Start by sitting up in bed or in a comfortable armchair and positioning a pillow at whichever side you'll be nursing on, wedging the pillow between you and the arm of the chair. Place Baby on the pillow alongside your body, with the lower part of her head and her neck and shoulders supported by your hand. Bend her legs upward so they're lying against the pillow supporting your back, or against the back of the chair. Be sure that Baby cannot push her feet against the back of the chair, causing her to arch her back. Pull your baby in close to you, and once she's sucking well, wedge a pillow underneath her back and head to help your arm hold her close. Lean back and enjoy the feeding.
SIDE-LYING HOLD: This position is basically the cradle hold, but with Baby and Mom lying on their sides facing one another. Before you start, place two pillows under your head, a pillow behind your back, another under your top leg, and a fifth pillow tucked behind your baby. Five pillows sounds like a lot, but remember that if you're comfortable, your baby will likely be, too. Place your baby on her side facing you, tummy-to-tummy, and nestled in your arm. (If you're recovering from a cesarean, ask someone to help you get positioned.) Position Baby so that her mouth is lined up with your nipple. Use the same latch-on techniques as described in the cradle hold.
Trouble-Shooting TipsBy teaching your baby efficient latch-on and by feeding on demand instead of on a rigid schedule, you can prevent most nursing nuisances, such as prolonged sore nipples, clogged milk ducts, engorgement, and mastitis. In addition, here are tried-and-true techniques we use every day to help new mothers avoid two of the most common breastfeeding problems.
CRACKED NIPPLES: Some newborns develop the habit of tight-mouthing the nipple -- perhaps learned from sucking on their fist or wrist in the womb -- which often leads to cracked, bleeding nipples. Before latch-on, cue your baby to open his mouth to its widest by using the index finger of the hand supporting your breast to press down firmly on his chin as you pull him onto your breast. (At first you may need someone else to do this for you.) Keep talking your baby through this important step in latching-on -- "Open, Michael...open!" You can also show your baby by stopping for a moment to get his attention, then opening your own mouth wide and repeating "Open!"
PINCHING: If your baby's lower lip is tucked inward, you will feel a pinching sensation. And if you continue the feeding this way, you'll soon have very sore nipples. Try what we call the "lower-lip flip": Using your index finger, press down on Baby's chin to evert the lower lip, so that both of his lips encircle your areola fish-like instead of tightly turned inward. The lower-lip flip is the most useful trouble-shooting tip to prevent sore nipples, and it's so easy to do. When we teach it to brand-new mothers while making rounds on the maternity ward, many moms exclaim, "It doesn't hurt anymore!"

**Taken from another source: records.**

(** The encoder is started only after every frame was written. *)
Lemma exec_in_exportTrace (args : list string) (fs' : gmap string File) :
  let count := Z.to_nat (Exporter.totalFrames b) in
  In (ffmpeg_exec args fs') exportTrace ->
  framesWritten w count 0 = count
  /\ args = encoderArgs /\ fs' = fsAt count
  /\ exportTrace
     = [onProgress 0; onProgress 10; onProgress 20]
       ++ flat_map frameEvents (seq 0 count)
       ++ encodeTrace count.
Proof.
  cbv zeta. unfold Trace.exportTrace. cbv zeta.
  set (count := Z.to_nat (Exporter.totalFrames b)).
  pose proof (captureTrace_capture_events count) as Hcap.
  rewrite Forall_forall in Hcap.
  pose proof (framesWritten_le w count 0) as Hle.
  intros Hin.
  destruct Hin as [Hin|[Hin|[Hin|Hin]]]; try discriminate Hin.
  apply in_app_or in Hin as [Hin|Hin].
  { apply list_elem_of_In, Hcap in Hin. contradiction. }
  destruct (decide _) as [Hlt|Hge].
  { destruct Hin as [Hin|[]]. discriminate Hin. }
  assert (Hk : framesWritten w count 0 = count) by lia.
  assert (Hexec : args = encoderArgs /\ fs' = fsAt count).
  { unfold Trace.encodeTrace in Hin. destruct Hin as [Hin|Hin].
    - injection Hin as <- <-. auto.
    - destruct (execOk w); [destruct (readOutput w)|];
        repeat (destruct Hin as [Hin|Hin]; try discriminate Hin);
        contradiction. }
  destruct Hexec as [-> ->]. repeat split; [exact Hk|].
  unfold Trace.captureTrace. cbv zeta. fold count. rewrite Hk.
  destruct (decide (count < count)%nat); [lia|].
  rewrite app_nil_r. reflexivity.
Qed.

(** *** Progress *)


Lemma frame_share (frame : nat) :
  (frame < Z.to_nat (Exporter.totalFrames b))%nat ->
  0 <= inject_Z (Z.of_nat frame) / inject_Z (Exporter.totalFrames b) <= 1.
Proof.
  intros Hlt.
  assert (Ht : 0 < inject_Z (Exporter.totalFrames b)).
  { change 0 with (inject_Z 0). rewrite <- Zlt_Qlt. lia. }
  split.
  - apply Qle_shift_div_l; [exact Ht|]. rewrite Qmult_0_l.
    change 0 with (inject_Z 0). rewrite <- Zle_Qle. lia.
  - apply Qle_shift_div_r; [exact Ht|]. rewrite Qmult_1_l.
    rewrite <- Zle_Qle. lia.
Qed.

Lemma renderProgress_range (frame : nat) :
  (frame < Z.to_nat (Exporter.totalFrames b))%nat ->
  (20 <= Trace.renderProgress b frame <= 90)%Z.
Proof.
  intros Hlt. pose proof (frame_share frame Hlt) as [Hlo Hhi].
  unfold Trace.renderProgress.
  set (share := inject_Z (Z.of_nat frame) / inject_Z (Exporter.totalFrames b)) in *.
  pose proof (Math_round_bounds (share * 70) 0 70) as H.
  change (inject_Z 0) with 0 in H. change (inject_Z 70) with 70 in H.
  assert (H0 : 0 <= share * 70) by lra.
  assert (H70 : share * 70 <= 70) by lra.
  specialize (H H0 H70). lia.
Qed.



End TraceFacts.

(** ** Runs *)

Section RunTheorems.

Context {an : AnalyserNode}.
Variables canvasWidth canvasHeight : Q.
Variable shadowOps : VisualizerSettings -> Color -> list CanvasOp.
Variable encoderArgs : list string.
Variables outputFile mimeType : string.
Variables audioFile imageFile : list Byte.byte.
Variable settings : VisualizerSettings.
Variable w : World.

Local Abbreviation run :=
  (Exporter.run (an:=an) canvasWidth canvasHeight shadowOps encoderArgs
     outputFile mimeType audioFile imageFile settings w).
Local Abbreviation frameEvents :=
  (Trace.frameEvents (an:=an) canvasWidth canvasHeight shadowOps settings w).
Local Abbreviation encodeTrace :=
  (Trace.encodeTrace (an:=an) canvasWidth canvasHeight shadowOps encoderArgs
     outputFile mimeType settings w).
Local Abbreviation exportTrace :=
  (Trace.exportTrace (an:=an) canvasWidth canvasHeight shadowOps encoderArgs
     outputFile mimeType settings w).
Local Abbreviation fsAt :=
  (Trace.fsAt (an:=an) canvasWidth canvasHeight shadowOps settings w).

(** A run that starts the encoder loaded ffmpeg and the image, decoded
    the audio and wrote every frame first. *)
Lemma run_reaches_encoding (args : list string) (fs' : gmap string File) :
  In (ffmpeg_exec args fs') (events run) ->
  exists b,
    let count := Z.to_nat (Exporter.totalFrames b) in
    decodeAudioData w audioFile = Some b
    /\ framesWritten w count 0 = count
    /\ args = encoderArgs /\ fs' = fsAt b count
    /\ events run
       = [onProgress 0; onProgress 10; onProgress 20]
         ++ flat_map (frameEvents b) (seq 0 count)
         ++ encodeTrace b count.
Proof.
  rewrite run_events.
  destruct (ffmpegLoads w).
  2:{ intros [H|[]]. discriminate H. }
  destruct (imageLoads w imageFile).
  2:{ intros [H|[]]. discriminate H. }
  destruct (decodeAudioData w audioFile) as [b|].
  2:{ intros [H|[H|[H|[]]]]; discriminate H. }
  intros Hin. exists b. cbv zeta.
  apply exec_in_exportTrace in Hin as (Hk & Hargs & Hfs & Htrace).
  auto.
Qed.







(** No completion without the encoder's output, and never both
    callbacks. *)
Lemma run_completes_after_read (url : ObjectURL) :
  In (onComplete url) (events run) ->
  exists b data,
    decodeAudioData w audioFile = Some b
    /\ readOutput w = Some data
    /\ execOk w = true
    /\ url = {| blobType := mimeType; blobData := data |}
    /\ forall msg, ~ In (onError msg) (events run).
Proof.
  rewrite run_events.
  destruct (ffmpegLoads w).
  2:{ intros [H|[]]. discriminate H. }
  destruct (imageLoads w imageFile).
  2:{ intros [H|[]]. discriminate H. }
  destruct (decodeAudioData w audioFile) as [b|].
  2:{ intros [H|[H|[H|[]]]]; discriminate H. }
  unfold Trace.exportTrace. cbv zeta.
  set (count := Z.to_nat (Exporter.totalFrames b)).
  pose proof (captureTrace_capture_events (an:=an) canvasWidth canvasHeight
                shadowOps settings w b count) as Hcap.
  rewrite Forall_forall in Hcap.
  assert (Hnot : forall e, ~ isCaptureEvent e ->
    ~ In e (Trace.captureTrace (an:=an) canvasWidth canvasHeight shadowOps
              settings w b count)).
  { intros e He Hin. apply He, Hcap, list_elem_of_In, Hin. }
  intros Hin.
  destruct Hin as [Hin|[Hin|[Hin|Hin]]]; try discriminate Hin.
  apply in_app_or in Hin as [Hin|Hin]; [apply Hnot in Hin; [contradiction|auto]|].
  destruct (decide _) as [Hlt|Hge].
  { destruct Hin as [Hin|[]]. discriminate Hin. }
  unfold Trace.encodeTrace in *.
  destruct (execOk w).
  2:{ repeat (destruct Hin as [Hin|Hin]; try discriminate Hin). contradiction. }
  destruct (readOutput w) as [data|].
  2:{ repeat (destruct Hin as [Hin|Hin]; try discriminate Hin). contradiction. }
  exists b, data. repeat split.
  - repeat (destruct Hin as [Hin|Hin]; try discriminate Hin);
      [congruence|contradiction].
  - intros msg Herr.
    destruct Herr as [Herr|[Herr|[Herr|Herr]]]; try discriminate Herr.
    apply in_app_or in Herr as [Herr|Herr];
      [apply Hnot in Herr; [contradiction|auto]|].
    repeat (destruct Herr as [Herr|Herr]; try discriminate Herr).
    contradiction.
Qed.

(** Unless the image never loads, the run ends by invoking one of the two
    callbacks. *)
Lemma run_reports_outcome :
  ffmpegLoads w = false \/ imageLoads w imageFile = true ->
  outcome run = Fulfilled tt
  /\ ((exists url, In (onComplete url) (events run))
      \/ (exists msg, In (onError msg) (events run))).
Proof.
  intros Hcase. rewrite run_outcome, run_events.
  destruct (ffmpegLoads w).
  2:{ split; [reflexivity|]. right. eexists. left. reflexivity. }
  destruct Hcase as [Hcase|Himg]; [discriminate Hcase|]. rewrite Himg.
  split; [reflexivity|].
  destruct (decodeAudioData w audioFile) as [b|].
  2:{ right. eexists. do 2 right. left. reflexivity. }
  unfold Trace.exportTrace. cbv zeta.
  destruct (decide _) as [Hlt|Hge].
  { right. eexists. do 3 right. apply in_or_app. right. left. reflexivity. }
  unfold Trace.encodeTrace.
  destruct (execOk w).
  2:{ right. eexists. do 3 right. apply in_or_app. right. right. left.
      reflexivity. }
  destruct (readOutput w) as [data|].
  - left. eexists. do 3 right. apply in_or_app. right. do 4 right. left.
    reflexivity.
  - right. eexists. do 3 right. apply in_or_app. right. do 3 right. left.
    reflexivity.
Qed.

Since it's often difficult to bend over and see the position of a baby's lower lip while nursing (it's easier in the clutch hold than in the cradle hold, however), someone else may have to do the lower-lip flip for you. You will soon feel the difference when Baby's lips are well-positioned over your areola, and you'll be able to do the lower-lip flip yourself as soon as you get the uncomfortable message that Baby has a lousy latch-on. Even if you have to start over several times until you both get it right, hang in there. This is good practice and helps him learn the best way to latch on.